--- MATERIAL PROVIDED ---

Definition len (s : string) : Z := Z.of_nat (String.length s).

(** [str.isspace] on one character. *)
Definition is_space (c : Ascii.ascii) : bool :=
  let n := Ascii.nat_of_ascii c in
  ((9 <=? n) && (n <=? 13))%nat || ((28 <=? n) && (n <=? 32))%nat
  || (n =? 133)%nat || (n =? 160)%nat.

Fixpoint lstrip (s : string) : string :=
  match s with
  | EmptyString => EmptyString
  | String c s' => if is_space c then lstrip s' else s
  end.

Fixpoint rstrip (s : string) : string :=
  match s with
  | EmptyString => EmptyString
  | String c s' =>
      match rstrip s' with
      | EmptyString => if is_space c then EmptyString else String c EmptyString
      | r => String c r
      end
  end.

Definition strip (s : string) : string := rstrip (lstrip s).

(** [str.lower] on one character. *)
Definition lower_char (c : Ascii.ascii) : Ascii.ascii :=
  let n := Ascii.nat_of_ascii c in
  if (((65 <=? n) && (n <=? 90)) || ((192 <=? n) && (n <=? 222) && negb (n =? 215)))%nat
  then Ascii.ascii_of_nat (n + 32) else c.

Fixpoint lower (s : string) : string :=
  match s with EmptyString => EmptyString | String c s => String (lower_char c) (lower s) end.

(** [p] is a prefix of [s] ([s.startswith(p)]). *)
Fixpoint starts_with (p s : string) : bool :=
  match p, s with
  | EmptyString, _ => true
  | String _ _, EmptyString => false
  | String a p', String b s' => bool_decide (a = b) && starts_with p' s'
  end.
Lemma resolution_decides_newest_witness :
  exists res, (resolve_proposal_sync proposal_db approve_demo 9).2 = Return res
  /\ decides (decision_event res) 2 /\ Task.status (resolved_task res) = TaskStatus.QUEUED.
Proof.
  pose proof (resolution_decides_newest proposal_db approve_demo 9 proposal_reachable) as H.
  destruct (resolve_proposal_sync proposal_db approve_demo 9) as [d' [res|e]] eqn:E.
  - exists res. destruct H as (task & p & _ & _ & _ & _ & _ & _ & Hid & Hdec & Hs & _).
    apply (f_equal (fun x => match x.2 with Return r => proposal_event_id r | _ => 0 end)) in E.
    assert (proposal_event_id res = 2) as H2 by (symmetry; vm_compute in E; exact E).
    rewrite <- Hid, H2 in Hdec. done.
  - exfalso. apply (f_equal (fun x => returns x.2)) in E. vm_compute in E. discriminate.
Defined.

(** No proposal is ever decided twice: in every reachable state each
    decision in the log is about an earlier proposal of its own task, and two decisions
    about one proposal are the same event. *)
Theorem proposal_decided_once d :
  reachable d ->
  (forall m, m ∈ task_events d -> is_marker m ->
     exists p, decides m (TaskEvent.id p) /\ proposal_of d (TaskEvent.task_id m) p
       /\ TaskEvent.id p < TaskEvent.id m) /\
  (forall m1 m2 pid, m1 ∈ task_events d -> m2 ∈ task_events d ->
     decides m1 pid -> decides m2 pid -> m1 = m2).
Proof. intros [H1 H2]%reachable_markers. auto. Qed.

Lemma proposal_decided_once_witness :
  exists m, m ∈ task_events (exec proposal_db (OResolve approve_demo 9)) /\ decides m 2
  /\ ~ exists m', m' ∈ task_events (exec proposal_db (OResolve approve_demo 9))
        /\ m' <> m /\ decides m' 2.
Proof.
  assert (reachable (exec proposal_db (OResolve approve_demo 9))) as Hr
    by (apply reachable_exec; [apply proposal_reachable|exact I]).
  destruct (proposal_decided_once _ Hr) as [_ Hu].
  exists (TaskEvent.mk 4 "t" "change_approved"
       [("decision", JStr "approved"); ("note", JNull); ("proposal_event_id", JInt 2)] None (Some 9)).
  assert (forall e, e ∈ [e] ++ ([] : list TaskEvent.t)) as Hin by (intros; by left).
  split; [|split].
  - vm_compute. do 3 right. apply Hin.
  - split; [vm_compute; by left|reflexivity].
  - intros (m' & Hm' & Hne & Hd). apply Hne. apply (Hu m' _ 2); [exact Hm'| |exact Hd|].
    + vm_compute. do 3 right. apply Hin.
    + split; [vm_compute; by left|reflexivity].
Defined.
(* ===== verification/TaskListing.v ===== *)
(** Reading the registry of TaskStore.v: keyset pagination, the dispatch queue,
    notification watermarks, and the one-time status migration. *)
From S2P Require Import Prelude TaskDomain TaskStore TaskStoreInv.

(** * Definitions *)

(** A client that follows [next_cursor] from page to page. *)
Fixpoint pages (fuel : nat) (d : db) (board : string) (cursor : option TaskListCursor)
    (limit : Z) (include_archived : bool) : list (list Task.t) :=
  match fuel with
  | O => []
  | S fuel =>
      let page := list_tasks_sync d board cursor limit include_archived in
      items page ::
        match next_cursor page with
        | Some c => pages fuel d board (Some c) limit include_archived
        | None => []
        end
  end.

(** The whole listing, in order. *)
Definition full_listing (d : db) (board : string) (include_archived : bool) : list Task.t :=
  order_by page_leb (List.filter (listed board include_archived) (all_tasks d)).

Definition cursor_of (t : Task.t) : TaskListCursor :=
  mkTaskListCursor (Task.created_at t) (Task.id t).

(** Every stored row has its creation time. *)
Definition rows_created (d : db) : Prop :=
  forall id t, tasks d !! id = Some t -> is_Some (Task.created_at t).

(** The statuses a legacy file can hold: the old board columns, and the
    values of the present enum. *)
Definition known_status (s : string) : bool :=
  bool_decide (s ∈ (LEGACY_STATUS_MAP.*1).*1 ++ (TaskStatus.value <$> TaskStatus.all)).

Definition listing_ops : list op :=
  [OCreate ((Task.defaults "b" "x") <| Task.priority := 2 |>) 20;
   OCreate (Task.defaults "a" "x") 10; OCreate (Task.defaults "c" "x") 30].

Definition listing_db : db := foldl exec empty_db listing_ops.

(** * Orders *)

(** [(key, id)] in lexicographic order. *)
Lemma page_leb_spec a b :
  page_leb a b = true <->
  created_key a < created_key b
  \/ created_key a = created_key b /\ str_leb (Task.id a) (Task.id b) = true.
Proof. unfold page_leb. rewrite orb_true_iff, andb_true_iff, Z.ltb_lt, Z.eqb_eq. done. Qed.

Lemma page_leb_total a b : page_leb a b = true \/ page_leb b a = true.
Proof.
  rewrite !page_leb_spec.
  destruct (Z.lt_trichotomy (created_key a) (created_key b)) as [?|[?|?]]; auto.
  destruct (str_leb_total (Task.id a) (Task.id b)); auto.
Qed.

Lemma page_leb_trans a b c : page_leb a b = true -> page_leb b c = true -> page_leb a c = true.
Proof.
  rewrite !page_leb_spec. intros [?|[? H1]] [?|[? H2]]; try (left; lia).
  right. split; [lia|]. by eapply str_leb_trans.
Qed.

Lemma page_leb_antisym a b :
  page_leb a b = true -> page_leb b a = true -> Task.id a = Task.id b.
Proof. rewrite !page_leb_spec. intros [?|[? ?]] [?|[? ?]]; try lia. by apply str_leb_antisym. Qed.

Lemma dispatch_leb_spec a b :
  dispatch_leb a b = true <->
  Task.priority b < Task.priority a
  \/ Task.priority a = Task.priority b /\ page_leb a b = true.
Proof. unfold dispatch_leb. rewrite orb_true_iff, andb_true_iff, Z.ltb_lt, Z.eqb_eq. done. Qed.

Lemma dispatch_leb_total a b : dispatch_leb a b = true \/ dispatch_leb b a = true.
Proof.
  rewrite !dispatch_leb_spec.
  destruct (Z.lt_trichotomy (Task.priority a) (Task.priority b)) as [?|[?|?]]; auto.
  destruct (page_leb_total a b); auto.
Qed.

Lemma dispatch_leb_trans a b c :
  dispatch_leb a b = true -> dispatch_leb b c = true -> dispatch_leb a c = true.
Proof.
  rewrite !dispatch_leb_spec. intros [?|[? H1]] [?|[? H2]]; try (left; lia).
  right. split; [lia|]. by eapply page_leb_trans.
Qed.

(** * Rows *)

Lemma rows_created_put d t :
  rows_created d -> is_Some (Task.created_at t) -> rows_created (put_task d t).
Proof. intros H Ht id u. simpl. intros [[_ <-]|[_ Hu]]%lookup_insert_Some; eauto. Qed.

Lemma apply_fields_created t fields now :
  Task.created_at (apply_fields t fields now) = Task.created_at t.
Proof.
  simpl. revert t. induction fields as [|f fs IH]; simpl; [done|]. intros t. rewrite IH. by destruct f.
Qed.

Lemma finalize_created d id rid lock oc summary meta error rec target now :
  rows_created d ->
  rows_created (finalize_run d id rid lock oc summary meta error rec target now).1.
Proof.
  intros H. unfold finalize_run. destruct (task_runs d !! rid) as [run|]; [|done].
  case_match; [done|]. case_match; [case_match; done|].
  destruct (tasks d !! id) as [t|] eqn:Ht; [|done]. case_match; [done|]. cbn [fst insert_event].
  apply (rows_created_put (put_run d _)); [done|].
  specialize (H _ _ Ht). by destruct (bool_decide (oc = TaskRunOutcome.COMPLETED)), (increments_failures oc).
Qed.

Lemma exec_created d o : rows_created d -> rows_created (exec d o).
Proof.
  intros H. destruct o; simpl; try done.
  - unfold create_task_sync. case_match; [done|]. apply rows_created_put; [done|]. simpl. eauto.
  - destruct (update_cases d task_id fields version now) as [->|(t & Ht & _ & ->)]; [done|].
    apply rows_created_put; [done|]. rewrite apply_fields_created. eauto.
  - unfold claim_task_sync. destruct (tasks d !! task_id) as [t|] eqn:Ht; [|done].
    case_match; [|done]. cbn [fst insert_event]. apply (rows_created_put (put_run _ _)); [done|].
    simpl. eauto.
  - unfold record_heartbeat_sync. destruct (tasks d !! task_id) as [t|] eqn:Ht; [|done].
    case_match; [done|]. cbn [fst].
    assert (rows_created (put_task d t)) by (apply rows_created_put; eauto).
    case_match; apply (rows_created_put d); simpl; eauto.
  - by apply finalize_created.
  - by apply finalize_created.
  - destruct (resolve_cases d c now) as [[-> _]|(t & ns & p & -> & Ht & _)]; [done|].
    cbn [fst]. apply rows_created_put; [done|]. simpl. eauto.
  - unfold append_event_sync. by case_match.
  - unfold add_comment_sync. cases.
  - unfold add_attachment_sync. cases.
  - unfold subscribe_notify_sync. cases.
  - unfold delete_task_sync. destruct (tasks d !! task_id) as [t0|]; [|done]. simpl.
    intros id u Hu. simpl in Hu. apply lookup_delete_Some in Hu as [_ ?]. eauto.
Qed.

Lemma reachable_created d : reachable d -> rows_created d.
Proof.
  intros [ops H]. assert (rows_created empty_db) as H0 by (intros ? ?; simpl; by rewrite lookup_empty).
  revert H0. induction H; auto using exec_created.
Qed.
(* ===== verification/TaskService.v ===== *)
(** TaskService (app/application/task_service.py): creation, edits, approval,
    cancellation, retries, attachments and the worker's own calls, over the
    world of TaskWorld.v. *)
From S2P Require Import Prelude TaskSettings TaskDomain TaskStore TaskStoreInv Dispatcher TaskWorld RunService.

(** * The run service, as the task service sees it *)

Record run_port (D : Type) := mkRunPort {
  port_finalize_propose : string -> Z -> string -> option string -> string -> Z -> M D finalize_status;
  port_terminate : string -> Z -> M D terminate_status
}.
Arguments port_finalize_propose {D} _.
Arguments port_terminate {D} _.

(** What the task service relies on: a task that exists is handled without an
    exception, and the registry is only changed by its own operations. *)
Record run_port_ok {D} (p : run_port D) : Prop := {
  port_keeps_propose id rid lock pr pt now :
    keeps_reachable (port_finalize_propose p id rid lock pr pt now);
  port_keeps_terminate id now : keeps_reachable (port_terminate p id now);
  port_propose_returns id rid lock pr pt now wd :
    is_Some (tasks (store wd) !! id) ->
    exists r, (port_finalize_propose p id rid lock pr pt now wd).2 = Return r;
  port_terminate_returns id now wd :
    is_Some (tasks (store wd) !! id) -> exists r, (port_terminate p id now wd).2 = Return r;
  port_keeps_task id id' rid lock pr pt now wd :
    is_Some (tasks (store wd) !! id) ->
    is_Some (tasks (store (port_finalize_propose p id' rid lock pr pt now wd).1) !! id)
    /\ is_Some (tasks (store (port_terminate p id' now wd).1) !! id)
}.

(** TaskRunService behind the port. *)
Definition task_run_port {D} `{TaskDispatcher D} (w : wiring) (ending : option worker_end)
    : run_port D :=
  mkRunPort D
    (fun id rid lock pr pt now => finalize_propose w id rid lock pr pt ending now)
    (fun id now => terminate w id None ending now).

(** * Data *)

Record NewTask := mkNewTask {
  new_title : string;
  new_body : string;
  new_priority : Z;
  new_created_by : string;
  new_board : string;
  new_idempotency_key : option string;
  new_origin_session_id : option string;
  new_scheduled_at : option Z;
  new_skills : list string;
  new_execution_policy : option TaskExecutionPolicy;
  new_workspace_kind : TaskWorkspaceKind.t;
  new_workspace_path : option string;
  new_model_override : option string;
  new_max_runtime_seconds : option Z;
  new_max_retries : option Z;
  new_goal_mode : bool;
  new_goal_max_turns : option Z
}.

(** The surroundings of a call: the run it is made from, the trace it carries
    and the identifier it draws. *)
Record call_context := mkCallContext {
  triggering_run_id : option string;
  captured_trace : list (string * string);
  fresh_hex : string
}.

(** What the constructor injects; [attachment_path] is [None] when no root is
    configured, and gives no path when the resolved one leaves the root. *)
Record service_wiring := mkServiceWiring {
  svc_uuid5 : string -> string;
  svc_lifecycle_writer : bool;
  svc_memory_store : bool;
  svc_artifact_delete : bool;
  svc_artifact_register : bool;
  svc_attachment_path : option (string -> string -> option string);
  svc_workspace_ref_ok : option (string -> bool)
}.

(** * Constants *)

Definition EVENT_CHANGE_PROPOSED : string := "change_proposed".
Definition EVENT_CHANGE_APPROVED : string := "change_approved".
Definition EVENT_CHANGE_REJECTED : string := "change_rejected".
Definition EVENT_CHANGE_REVISED : string := "change_revised".
Definition EVENT_CANCELLED : string := "cancelled".
Definition EVENT_RETRIED : string := "retried".
Definition INTENT_COMPLETE : string := "complete_requested".
Definition INTENT_FAIL : string := "fail_requested".
Definition MAX_EVENTS_IN_DETAIL : Z := 50.
Definition MAX_PROGRESS_EVENTS : nat := 10.

Definition PROGRESS_EVENT_KINDS : list string :=
  ["comment_added"; INTENT_COMPLETE; INTENT_FAIL; EVENT_CHANGE_PROPOSED; EVENT_CHANGE_APPROVED;
   EVENT_CHANGE_REJECTED; EVENT_CHANGE_REVISED; EVENT_CANCELLED; EVENT_RETRIED;
   "goal_judge_feedback"; "finished"].

(** * Validation *)

(** [_normalize_note] on a note that is a string or [None]. *)
Definition normalize_note (required : bool) (note : option string) (max_codepoints : Z)
    : result (option string) :=
  match note with
  | None => if required then Raise TaskValidationError else Return None
  | Some n =>
      let trimmed := strip n in
      if negb (truthy_str trimmed)
      then if required then Raise TaskValidationError else Return None
      else if max_codepoints <? len trimmed then Raise TaskValidationError
      else Return (Some trimmed)
  end.

(** The characters of [[^\x00-\x1f/\\<>:""|?*\x7f]]: the two quotes end one
    string literal and start the next, so no quote is excluded. *)
Definition safe_char (c : Ascii.ascii) : bool :=
  let n := Ascii.nat_of_ascii c in
  negb ((n <=? 31)%nat || (n =? 127)%nat || existsb (Ascii.eqb c) (chars "/\<>:|?*")).

(** [re.match(r"^X+$", s)] for a class of characters: [$] also matches before
    a final newline. *)
Fixpoint class_plus_dollar (cls : Ascii.ascii -> bool) (seen : bool) (s : list Ascii.ascii) : bool :=
  match s with
  | [] => seen
  | c :: s' =>
      (cls c && class_plus_dollar cls true s')
      || (seen && bool_decide (c = Ascii.ascii_of_nat 10) && bool_decide (s' = []))
  end.

Definition filename_safe_re (s : string) : bool := class_plus_dollar safe_char false (chars s).
Definition filename_dot_re (s : string) : bool :=
  class_plus_dollar (fun c => bool_decide (c = Ascii.ascii_of_nat 46)) false (chars s).

Definition validate_attachment_filename (filename : string) : result unit :=
  if negb (truthy_str filename) || negb (truthy_str (strip filename)) then Raise TaskValidationError
  else if filename_dot_re filename then Raise TaskValidationError
  else if negb (filename_safe_re filename) then Raise TaskValidationError
  else if contains "/" filename || contains "\" filename then Raise TaskValidationError
  else Return tt.

Definition has_field (p : task_field -> bool) (fields : list task_field) : bool := existsb p fields.
Definition is_trace_field (f : task_field) : bool :=
  match f with FTraceContext _ => true | _ => false end.
Definition is_status_field (f : task_field) : bool :=
  match f with FStatus _ => true | _ => false end.

Section service.
Context {D : Type}.
Context (sw : service_wiring) (cfg : TaskConfig) (run_service : option (run_port D)).

Definition svc_write_lifecycle (task : Task.t) (content : text) : M D unit :=
  if svc_lifecycle_writer sw
  then send (MsgLifecycle (task_execution_session_id (svc_uuid5 sw) task) content None)
  else mret tt.

Definition append_event (task_id kind : string) (payload : list (string * json)) (run_id : option Z)
    (now : Z) : M D TaskEvent.t :=
  registry (fun d => append_event_sync d task_id kind payload run_id now).

(** * CRUD *)

Definition find_by_idempotency (board created_by idempotency_key : string) : M D (option Task.t) :=
  mret None.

---

Would you please repeat exactly the lines above, starting at the line with "class_plus_dollar (fun c" and stopping at the line with "Context (sw : service_wiring)", both included?

**TASK RESULT:**
  class_plus_dollar (fun c => bool_decide (c = Ascii.ascii_of_nat 46)) false (chars s).

Definition validate_attachment_filename (filename : string) : result unit :=
  if negb (truthy_str filename) || negb (truthy_str (strip filename)) then Raise TaskValidationError
  else if filename_dot_re filename then Raise TaskValidationError
  else if negb (filename_safe_re filename) then Raise TaskValidationError
  else if contains "/" filename || contains "\" filename then Raise TaskValidationError
  else Return tt.

Definition has_field (p : task_field -> bool) (fields : list task_field) : bool := existsb p fields.
Definition is_trace_field (f : task_field) : bool :=
  match f with FTraceContext _ => true | _ => false end.
Definition is_status_field (f : task_field) : bool :=
  match f with FStatus _ => true | _ => false end.

Section service.
Context {D : Type}.
Context (sw : service_wiring) (cfg : TaskConfig) (run_service : option (run_port D)).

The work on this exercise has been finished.